-- The input follows --
(* ===== verification/Restart.v ===== *)
(** * Starting again

    [chain.go]'s [Init] on a store that already has blocks: the index read back, the walk
    from the recorded tip, and the unspent set loaded from the chainstate or rebuilt from
    the blocks.  On the store of a state that is synced ([Persist.v]) it gives that state
    again, so stopping and starting the node changes nothing ([restart_exact]); when the
    chainstate is one step ahead of the recorded tip, it catches up
    ([crash_recovered]). *)
From stdpp Require Import sorting.
From S2P Require Import Prelude Types Sha256 Crypto Target Params Script Utxo TxValidation.
From S2P Require Import BlockValidation Pow Ledger Store FileLaws Chain ChainInv Reorg Accept ChainSafety.
From S2P Require Import Miner ChainProps Persist.
#[local] Open Scope Z_scope.
#[local] Open Scope go_scope.

(** What a restart reports when the store cannot be read or written. *)
Definition read_error (e : ChainErr) : bool :=
  match e with
  | LoadIndex _ _ | LoadBlock _ | IterateIndex _ | PersistUtxo _ | StoreTip _ => true
  | _ => false
  end.

Section mono.
Context {St : Type} `{BS : BlockStore St} {BL : BlockStoreLaws St} `{EC : ECOps}.

#[global] Instance mono_flush : Mono flushUtxoSetToChainstate.
Proof. unfold flushUtxoSetToChainstate. solve_mono. Qed.
#[global] Instance mono_rebuild_at h : Mono (rebuild_at h).
Proof. unfold rebuild_at. solve_mono. Qed.
#[global] Instance mono_rebuild : Mono rebuildUtxoSet.
Proof. unfold rebuildUtxoSet. solve_mono. Qed.
#[global] Instance mono_load : Mono loadUtxoSetFromChainstate.
Proof.
  unfold loadUtxoSetFromChainstate. apply mono_bind; [apply _|]. intros c. destruct (ForEachUtxo _) as [l err].
  apply mono_bind; [|intros; destruct err; apply _]. apply mono_cfor. intros [[h i] data]. solve_mono.
Qed.
#[global] Instance mono_load_or_rebuild : Mono load_or_rebuild.
Proof.
  intros c. unfold load_or_rebuild. pose proof (mono_load c) as H.
  destruct (loadUtxoSetFromChainstate c) as [[[]|e] c1]; [done|]. intros L. apply H. by apply mono_rebuild in L.
Qed.
#[global] Instance mono_index_walk n h cur : Mono (index_walk n h cur).
Proof.
  revert h cur. induction n as [|n IH]; intros h cur; cbn [index_walk]; (apply mono_bind; [solve_mono|]; intros _);
    (apply mono_bind; [solve_mono|]; intros r); (apply mono_bind; [solve_mono|]; intros _); [apply _|apply IH].
Qed.
End mono.

(** ** What a store holds of a chain *)

Section stored.
Context {St : Type} `{BS : BlockStore St} {BL : BlockStoreLaws St} `{EC : ECOps}.
Context (p : ChainParams) (U : list Block) (HU : universe p U).
#[local] Abbreviation genesis := (p_GenesisBlock p).
#[local] Abbreviation idx s := (v_index (st_view s)).
Implicit Types (s : St) (c : Chain St).

(** The blocks [bs] above the genesis block are in the index, and [us] is their replay. *)
Record stored s (bs : list Block) (us : UtxoSet) : Prop := {
  sd_ok : st_ok s;
  sd_index : index_ok p U s;
  sd_genesis : exists r, idx s !! block_hash genesis = Some r /\ bi_Height r = 0;
  sd_linked : linked p U s (block_hash genesis) 1 bs;
  sd_replay : replay p bs = Some us;
  sd_undo : forall i b, bs !! i = Some b -> undo_ok p s bs i b }.

Lemma chain_stored c bs : chain_inv p U c -> main_of p U c bs -> stored (c_store c) bs (UtxoSet_of c).
Proof. intros Hc ([Hg Hl Hb Hh Hr] & _ & _ & _ & Hu). by constructor; [apply Hc|apply Hc|..]. Qed.

Lemma stored_rel s s' bs us : store_rel (fun _ => True) s s' -> stored s bs us -> stored s' bs us.
Proof.
  intros R [Ho Hi Hg Hl Hr Hu]. constructor; try done.
  - apply R.
  - by eapply rel_index_ok.
  - by eapply rel_stored.
  - by eapply rel_linked.
  - intros i b Hb. by eapply (rel_undo_ok p (fun _ => True)); [exact R|done|apply Hu].
Qed.

Lemma zero_absent s : index_ok p U s -> idx s !! ZeroHash = None.
Proof.
  intros Hi. destruct (idx s !! ZeroHash) as [r|] eqn:E; [|done]. destruct (Hi _ _ E) as [b Hb].
  pose proof (un_nonzero _ _ HU) as Hz. rewrite Forall_forall in Hz. exfalso.
  apply (Hz b (ro_in _ _ _ _ _ _ Hb)), (ro_hash _ _ _ _ _ _ Hb).
Qed.

Lemma genesis_rec s r :
  index_ok p U s -> idx s !! block_hash genesis = Some r ->
  rec_ok p U s (block_hash genesis) r genesis /\ bi_Height r = 0
  /\ bi_ChainWork r = Some (CalcWork (hdr_Bits (blk_Header genesis))).
Proof.
  intros Hi Hr. destruct (Hi _ _ Hr) as [b Hb].
  assert (b = genesis) as ->.
  { eapply (rec_unique p U HU); [exact Hb|apply (un_genesis _ _ HU)|apply (un_genesis_valid _ _ HU)|done]. }
  split; [done|]. destruct (ro_parent _ _ _ _ _ _ Hb) as [(_ & ? & ?)|(pr & w & Hpr & _)]; [done|].
  rewrite (un_genesis_prev _ _ HU), zero_absent in Hpr by done. done.
Qed.

(** The work of the chain. *)
Definition chain_works (bs : list Block) : Z :=
  sumZ (map (fun b => CalcWork (hdr_Bits (blk_Header b))) (genesis :: bs)).

Lemma chain_works_snoc bs b : chain_works (bs ++ [b]) = chain_works bs + CalcWork (hdr_Bits (blk_Header b)).
Proof. unfold chain_works. rewrite app_comm_cons, map_app, sumZ_app. cbn [map]. simpl sumZ. lia. Qed.

(** The record of the last block of a chain. *)
Lemma tip_rec s bs us :
  stored s bs us -> exists r b, idx s !! last_hash (block_hash genesis) bs = Some r
    /\ rec_ok p U s (last_hash (block_hash genesis) bs) r b
    /\ b = List.last bs genesis /\ bi_Height r = len bs /\ bi_ChainWork r = Some (chain_works bs).
Proof.
  intros [_ Hi (g & Hg & _) Hl _ _]. clear us. revert Hl. induction bs as [|b bs IH] using rev_ind; intros Hl.
  - destruct (genesis_rec s g Hi Hg) as (Hrec & Hh & Hw). exists g, genesis. split_and!; try done.
    rewrite Hw. unfold chain_works. simpl. f_equal. lia.
  - apply linked_app in Hl as [Hl0 (Hprev & Hin & Hv & (r & Hr & Hh) & _)].
    destruct (IH Hl0) as (pr & pb & Hpr & _ & _ & Hph & Hpw). rewrite last_hash_snoc, last_last.
    destruct (Hi _ _ Hr) as [b' Hb']. assert (b' = b) as -> by (by eapply (rec_unique p U HU)).
    exists r, b. split_and!; try done; [rewrite Hh, length_app; simpl; lia|].
    destruct (ro_parent _ _ _ _ _ _ Hb') as [(E & E0 & _)|(pr' & w & Hpr' & _ & Hw1 & Hw2)]; [lia|].
    rewrite Hprev in Hpr'. assert (pr' = pr) as -> by congruence. rewrite Hw2, chain_works_snoc. congruence.
Qed.

Lemma stored_prefix s bs us k : stored s bs us -> exists us', stored s (take k bs) us'.
Proof.
  intros [Ho Hi Hg Hl Hr Hu]. rewrite <- (take_drop k bs) in Hl, Hr. apply linked_app in Hl as [Hl _].
  destruct (replay_prefix _ _ _ _ Hr) as [us' Hr']. exists us'. constructor; try done.
  intros i b Hb. pose proof Hb as Hb'. apply lookup_lt_Some in Hb'. rewrite length_take in Hb'.
  rewrite lookup_take_lt in Hb by lia.
  rewrite <- (app_nil_r (take k bs)). apply (undo_ok_prefix p s _ (drop k bs)); [rewrite length_take; lia|].
  rewrite take_drop. by apply Hu.
Qed.

(** ** The walk from the tip *)

(** [hashByHeight] after a walk over the chain [bs]. *)
Definition walked (bs : list Block) (bhh bhh' : gmap Z Hash) : Prop :=
  forall z, bhh' !! z = if (0 <=? z) && (z <=? len bs)
                        then (fun b => block_hash b) <$> ((genesis :: bs) !! Z.to_nat z) else bhh !! z.

Lemma walked_step bs b bhh bhh' :
  walked bs (<[len bs + 1 := block_hash b]> bhh) bhh' -> walked (bs ++ [b]) bhh bhh'.
Proof.
  intros H z. rewrite H, length_app. cbn [length]. replace (Z.of_nat (length bs + 1)) with (len bs + 1) by lia.
  destruct (Z.leb_spec 0 z); cbn [andb]; [|by rewrite lookup_insert_ne by lia].
  destruct (Z.leb_spec z (len bs)), (Z.leb_spec z (len bs + 1)); try lia.
  - rewrite app_comm_cons, lookup_app_l; [done|]. cbn [length]. lia.
  - replace z with (len bs + 1) by lia. rewrite lookup_insert_eq.
    replace (Z.to_nat (len bs + 1)) with (length (genesis :: bs)) by (cbn [length]; lia).
    by rewrite app_comm_cons, list_lookup_middle.
  - by rewrite lookup_insert_ne by lia.
Qed.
-- The input concluded --
__Task__. Each line above where the word "eapply" occurs should be copied out.

__Solution below__.
  - by eapply rel_index_ok.
  - by eapply rel_stored.
  - by eapply rel_linked.
  - intros i b Hb. by eapply (rel_undo_ok p (fun _ => True)); [exact R|done|apply Hu].
  { eapply (rec_unique p U HU); [exact Hb|apply (un_genesis _ _ HU)|apply (un_genesis_valid _ _ HU)|done]. }
    destruct (Hi _ _ Hr) as [b' Hb']. assert (b' = b) as -> by (by eapply (rec_unique p U HU)).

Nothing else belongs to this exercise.